▶ What the task requires
Where does the string "Hnew" occur in the records below? Copy every line that holds it.

▶ Data provided
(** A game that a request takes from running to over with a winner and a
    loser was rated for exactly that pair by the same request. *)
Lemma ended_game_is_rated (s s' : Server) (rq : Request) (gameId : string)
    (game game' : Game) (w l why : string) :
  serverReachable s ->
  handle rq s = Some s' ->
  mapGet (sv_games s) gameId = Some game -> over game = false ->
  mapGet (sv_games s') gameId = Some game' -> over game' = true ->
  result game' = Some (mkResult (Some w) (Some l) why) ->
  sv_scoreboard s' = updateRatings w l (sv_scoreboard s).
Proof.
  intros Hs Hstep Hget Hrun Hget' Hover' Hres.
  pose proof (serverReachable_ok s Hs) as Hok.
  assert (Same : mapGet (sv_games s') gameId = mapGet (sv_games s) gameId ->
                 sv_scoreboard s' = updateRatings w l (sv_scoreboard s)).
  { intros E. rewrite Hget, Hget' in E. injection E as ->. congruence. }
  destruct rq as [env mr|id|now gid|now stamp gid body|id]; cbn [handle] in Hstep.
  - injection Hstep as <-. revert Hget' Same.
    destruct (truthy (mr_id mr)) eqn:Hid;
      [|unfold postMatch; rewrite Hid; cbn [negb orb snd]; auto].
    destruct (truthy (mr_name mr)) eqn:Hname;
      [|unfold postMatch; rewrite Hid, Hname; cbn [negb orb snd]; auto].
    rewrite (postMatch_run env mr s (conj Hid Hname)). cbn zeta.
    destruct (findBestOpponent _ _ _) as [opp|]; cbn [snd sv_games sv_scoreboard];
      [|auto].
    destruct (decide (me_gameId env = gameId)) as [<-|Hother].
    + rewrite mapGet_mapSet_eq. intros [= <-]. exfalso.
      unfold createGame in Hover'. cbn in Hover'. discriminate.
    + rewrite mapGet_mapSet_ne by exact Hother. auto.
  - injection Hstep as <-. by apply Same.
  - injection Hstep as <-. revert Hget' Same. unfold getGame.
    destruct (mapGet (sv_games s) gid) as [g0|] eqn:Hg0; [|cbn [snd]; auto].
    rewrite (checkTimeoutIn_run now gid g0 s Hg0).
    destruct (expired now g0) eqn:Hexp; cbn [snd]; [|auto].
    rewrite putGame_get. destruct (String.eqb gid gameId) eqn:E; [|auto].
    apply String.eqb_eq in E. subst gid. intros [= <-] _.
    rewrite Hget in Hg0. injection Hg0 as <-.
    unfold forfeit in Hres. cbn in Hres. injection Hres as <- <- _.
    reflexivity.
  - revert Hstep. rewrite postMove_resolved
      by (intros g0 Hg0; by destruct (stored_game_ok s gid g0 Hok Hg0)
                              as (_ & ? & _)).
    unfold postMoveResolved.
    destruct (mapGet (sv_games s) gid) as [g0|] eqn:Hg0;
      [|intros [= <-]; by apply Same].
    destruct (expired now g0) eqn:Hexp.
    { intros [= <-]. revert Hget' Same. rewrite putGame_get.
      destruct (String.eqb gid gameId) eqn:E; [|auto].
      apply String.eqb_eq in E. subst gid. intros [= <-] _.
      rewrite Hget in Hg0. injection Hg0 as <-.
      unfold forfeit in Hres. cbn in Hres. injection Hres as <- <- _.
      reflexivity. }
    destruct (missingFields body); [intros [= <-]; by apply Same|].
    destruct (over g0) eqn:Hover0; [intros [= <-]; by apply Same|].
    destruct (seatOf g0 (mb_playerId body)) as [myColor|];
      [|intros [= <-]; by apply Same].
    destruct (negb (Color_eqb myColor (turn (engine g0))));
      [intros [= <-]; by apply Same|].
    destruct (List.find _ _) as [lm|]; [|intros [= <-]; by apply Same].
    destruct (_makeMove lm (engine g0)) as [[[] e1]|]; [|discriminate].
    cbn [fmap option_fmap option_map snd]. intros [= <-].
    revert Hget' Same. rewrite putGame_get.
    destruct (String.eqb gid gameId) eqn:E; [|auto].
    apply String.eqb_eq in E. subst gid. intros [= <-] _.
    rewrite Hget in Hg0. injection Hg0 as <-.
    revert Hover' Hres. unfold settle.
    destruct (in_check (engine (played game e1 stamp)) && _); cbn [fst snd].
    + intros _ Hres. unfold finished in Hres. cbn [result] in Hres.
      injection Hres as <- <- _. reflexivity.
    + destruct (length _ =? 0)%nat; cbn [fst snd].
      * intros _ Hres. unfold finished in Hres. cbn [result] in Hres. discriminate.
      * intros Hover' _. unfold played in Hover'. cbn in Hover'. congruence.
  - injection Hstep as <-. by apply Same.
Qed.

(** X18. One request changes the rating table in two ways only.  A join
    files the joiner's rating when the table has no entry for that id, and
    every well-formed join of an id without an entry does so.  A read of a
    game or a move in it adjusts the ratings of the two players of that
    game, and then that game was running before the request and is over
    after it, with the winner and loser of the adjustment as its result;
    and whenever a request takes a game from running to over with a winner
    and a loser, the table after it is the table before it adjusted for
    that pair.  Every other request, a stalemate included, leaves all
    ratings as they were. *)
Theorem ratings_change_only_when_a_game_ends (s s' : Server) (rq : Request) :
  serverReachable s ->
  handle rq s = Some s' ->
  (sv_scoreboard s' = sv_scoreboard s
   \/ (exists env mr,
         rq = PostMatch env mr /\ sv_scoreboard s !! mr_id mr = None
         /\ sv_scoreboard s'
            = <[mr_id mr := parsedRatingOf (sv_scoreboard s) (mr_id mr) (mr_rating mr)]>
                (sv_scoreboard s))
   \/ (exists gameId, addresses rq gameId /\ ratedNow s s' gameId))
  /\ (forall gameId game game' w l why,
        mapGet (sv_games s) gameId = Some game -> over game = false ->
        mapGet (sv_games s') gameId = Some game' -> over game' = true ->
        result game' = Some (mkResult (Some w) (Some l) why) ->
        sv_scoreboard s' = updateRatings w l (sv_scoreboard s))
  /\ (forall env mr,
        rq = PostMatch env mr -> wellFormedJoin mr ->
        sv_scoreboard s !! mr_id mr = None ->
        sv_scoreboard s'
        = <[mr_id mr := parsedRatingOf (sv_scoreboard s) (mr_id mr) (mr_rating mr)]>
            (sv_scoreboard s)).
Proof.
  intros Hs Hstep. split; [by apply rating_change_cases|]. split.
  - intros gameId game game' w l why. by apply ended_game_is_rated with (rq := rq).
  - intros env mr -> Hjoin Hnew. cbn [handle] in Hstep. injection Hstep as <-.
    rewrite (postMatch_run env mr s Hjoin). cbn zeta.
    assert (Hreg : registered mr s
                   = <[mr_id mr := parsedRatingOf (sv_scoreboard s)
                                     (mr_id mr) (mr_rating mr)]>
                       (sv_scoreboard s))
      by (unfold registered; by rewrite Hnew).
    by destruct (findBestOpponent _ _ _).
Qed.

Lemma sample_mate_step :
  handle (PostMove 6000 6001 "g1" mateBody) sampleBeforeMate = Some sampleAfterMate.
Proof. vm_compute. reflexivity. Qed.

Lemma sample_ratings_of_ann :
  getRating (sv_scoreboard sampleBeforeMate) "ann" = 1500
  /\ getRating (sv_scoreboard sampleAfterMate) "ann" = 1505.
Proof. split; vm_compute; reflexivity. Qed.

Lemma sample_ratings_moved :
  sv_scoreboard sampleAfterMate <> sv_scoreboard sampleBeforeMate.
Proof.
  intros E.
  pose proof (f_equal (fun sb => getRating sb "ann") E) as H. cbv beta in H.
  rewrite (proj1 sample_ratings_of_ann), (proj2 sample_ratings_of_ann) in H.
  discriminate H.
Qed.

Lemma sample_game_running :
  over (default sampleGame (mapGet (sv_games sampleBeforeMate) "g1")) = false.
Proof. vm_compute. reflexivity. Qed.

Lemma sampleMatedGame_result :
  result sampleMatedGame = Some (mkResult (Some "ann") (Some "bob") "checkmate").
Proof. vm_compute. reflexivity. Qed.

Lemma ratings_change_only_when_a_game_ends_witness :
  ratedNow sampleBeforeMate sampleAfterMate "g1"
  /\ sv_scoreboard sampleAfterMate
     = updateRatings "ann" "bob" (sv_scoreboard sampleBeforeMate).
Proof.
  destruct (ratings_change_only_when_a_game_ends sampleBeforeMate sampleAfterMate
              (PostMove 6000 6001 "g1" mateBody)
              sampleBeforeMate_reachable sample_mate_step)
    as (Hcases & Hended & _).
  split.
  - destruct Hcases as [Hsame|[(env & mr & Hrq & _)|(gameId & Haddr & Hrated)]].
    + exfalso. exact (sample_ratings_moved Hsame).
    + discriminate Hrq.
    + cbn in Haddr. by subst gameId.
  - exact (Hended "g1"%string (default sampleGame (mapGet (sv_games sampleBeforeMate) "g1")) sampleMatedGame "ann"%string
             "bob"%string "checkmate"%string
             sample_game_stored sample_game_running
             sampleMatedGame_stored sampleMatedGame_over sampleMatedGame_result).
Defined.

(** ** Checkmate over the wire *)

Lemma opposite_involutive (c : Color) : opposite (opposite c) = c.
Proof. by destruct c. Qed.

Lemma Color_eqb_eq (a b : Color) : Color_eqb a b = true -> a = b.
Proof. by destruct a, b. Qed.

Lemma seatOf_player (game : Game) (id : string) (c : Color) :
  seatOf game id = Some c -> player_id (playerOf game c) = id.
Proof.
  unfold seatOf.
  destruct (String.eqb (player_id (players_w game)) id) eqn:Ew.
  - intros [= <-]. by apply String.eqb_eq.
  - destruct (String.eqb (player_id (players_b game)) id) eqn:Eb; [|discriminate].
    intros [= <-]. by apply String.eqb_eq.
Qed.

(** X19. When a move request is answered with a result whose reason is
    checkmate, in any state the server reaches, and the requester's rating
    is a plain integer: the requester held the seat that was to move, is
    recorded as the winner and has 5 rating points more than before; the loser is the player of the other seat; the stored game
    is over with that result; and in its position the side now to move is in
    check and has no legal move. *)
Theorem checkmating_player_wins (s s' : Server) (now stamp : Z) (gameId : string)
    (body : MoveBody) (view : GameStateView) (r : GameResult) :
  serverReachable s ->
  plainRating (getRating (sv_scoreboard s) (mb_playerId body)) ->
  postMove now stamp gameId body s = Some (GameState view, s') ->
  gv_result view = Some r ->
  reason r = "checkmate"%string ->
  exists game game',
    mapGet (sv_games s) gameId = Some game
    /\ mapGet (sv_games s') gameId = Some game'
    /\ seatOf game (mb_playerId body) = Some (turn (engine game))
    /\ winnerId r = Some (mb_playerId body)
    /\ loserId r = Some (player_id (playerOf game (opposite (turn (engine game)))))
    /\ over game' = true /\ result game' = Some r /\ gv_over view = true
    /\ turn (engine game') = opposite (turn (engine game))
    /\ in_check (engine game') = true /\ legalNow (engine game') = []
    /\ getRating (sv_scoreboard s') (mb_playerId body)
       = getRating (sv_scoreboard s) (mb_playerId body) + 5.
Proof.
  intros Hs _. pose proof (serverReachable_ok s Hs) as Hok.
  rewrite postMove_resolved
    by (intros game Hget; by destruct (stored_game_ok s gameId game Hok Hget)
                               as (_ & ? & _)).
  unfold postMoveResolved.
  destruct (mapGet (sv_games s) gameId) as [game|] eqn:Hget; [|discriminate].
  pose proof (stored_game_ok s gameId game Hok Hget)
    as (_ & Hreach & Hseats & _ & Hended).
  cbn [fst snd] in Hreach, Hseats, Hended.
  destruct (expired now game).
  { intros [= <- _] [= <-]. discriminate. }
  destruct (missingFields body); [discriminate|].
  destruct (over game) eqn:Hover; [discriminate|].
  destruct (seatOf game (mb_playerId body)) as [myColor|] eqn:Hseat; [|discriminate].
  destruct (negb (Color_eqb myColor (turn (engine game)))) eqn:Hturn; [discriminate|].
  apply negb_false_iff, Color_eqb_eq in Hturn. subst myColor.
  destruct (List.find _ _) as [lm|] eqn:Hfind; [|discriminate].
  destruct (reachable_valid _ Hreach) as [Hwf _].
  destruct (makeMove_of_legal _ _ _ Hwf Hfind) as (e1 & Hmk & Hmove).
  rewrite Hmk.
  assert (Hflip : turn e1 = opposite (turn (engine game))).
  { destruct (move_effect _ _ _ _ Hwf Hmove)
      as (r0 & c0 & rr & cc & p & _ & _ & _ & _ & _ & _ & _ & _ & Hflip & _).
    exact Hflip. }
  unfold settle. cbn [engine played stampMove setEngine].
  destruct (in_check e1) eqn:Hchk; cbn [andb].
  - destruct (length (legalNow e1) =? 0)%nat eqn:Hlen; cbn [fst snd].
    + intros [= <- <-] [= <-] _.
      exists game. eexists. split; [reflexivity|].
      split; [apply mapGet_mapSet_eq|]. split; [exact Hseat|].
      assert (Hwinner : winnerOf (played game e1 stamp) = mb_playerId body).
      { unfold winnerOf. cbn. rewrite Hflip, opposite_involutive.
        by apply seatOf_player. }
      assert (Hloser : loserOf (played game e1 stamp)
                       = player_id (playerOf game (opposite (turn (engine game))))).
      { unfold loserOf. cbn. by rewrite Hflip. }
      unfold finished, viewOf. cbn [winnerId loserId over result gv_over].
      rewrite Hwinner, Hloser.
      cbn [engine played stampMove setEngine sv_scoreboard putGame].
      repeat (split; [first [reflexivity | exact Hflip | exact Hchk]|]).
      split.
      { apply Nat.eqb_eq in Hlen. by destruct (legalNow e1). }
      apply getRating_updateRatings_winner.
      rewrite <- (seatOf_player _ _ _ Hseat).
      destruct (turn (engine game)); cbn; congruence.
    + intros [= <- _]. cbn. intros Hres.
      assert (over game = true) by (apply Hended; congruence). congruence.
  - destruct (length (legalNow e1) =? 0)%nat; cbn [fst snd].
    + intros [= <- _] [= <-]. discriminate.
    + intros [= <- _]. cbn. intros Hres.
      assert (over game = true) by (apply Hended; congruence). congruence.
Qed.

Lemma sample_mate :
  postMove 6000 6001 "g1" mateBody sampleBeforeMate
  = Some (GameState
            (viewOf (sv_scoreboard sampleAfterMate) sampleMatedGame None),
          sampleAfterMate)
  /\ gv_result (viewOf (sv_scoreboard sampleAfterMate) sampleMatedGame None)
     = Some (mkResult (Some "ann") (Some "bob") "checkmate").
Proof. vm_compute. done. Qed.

▶ Answer to the problem
  - intros env mr -> Hjoin Hnew. cbn [handle] in Hstep. injection Hstep as <-.
      by (unfold registered; by rewrite Hnew).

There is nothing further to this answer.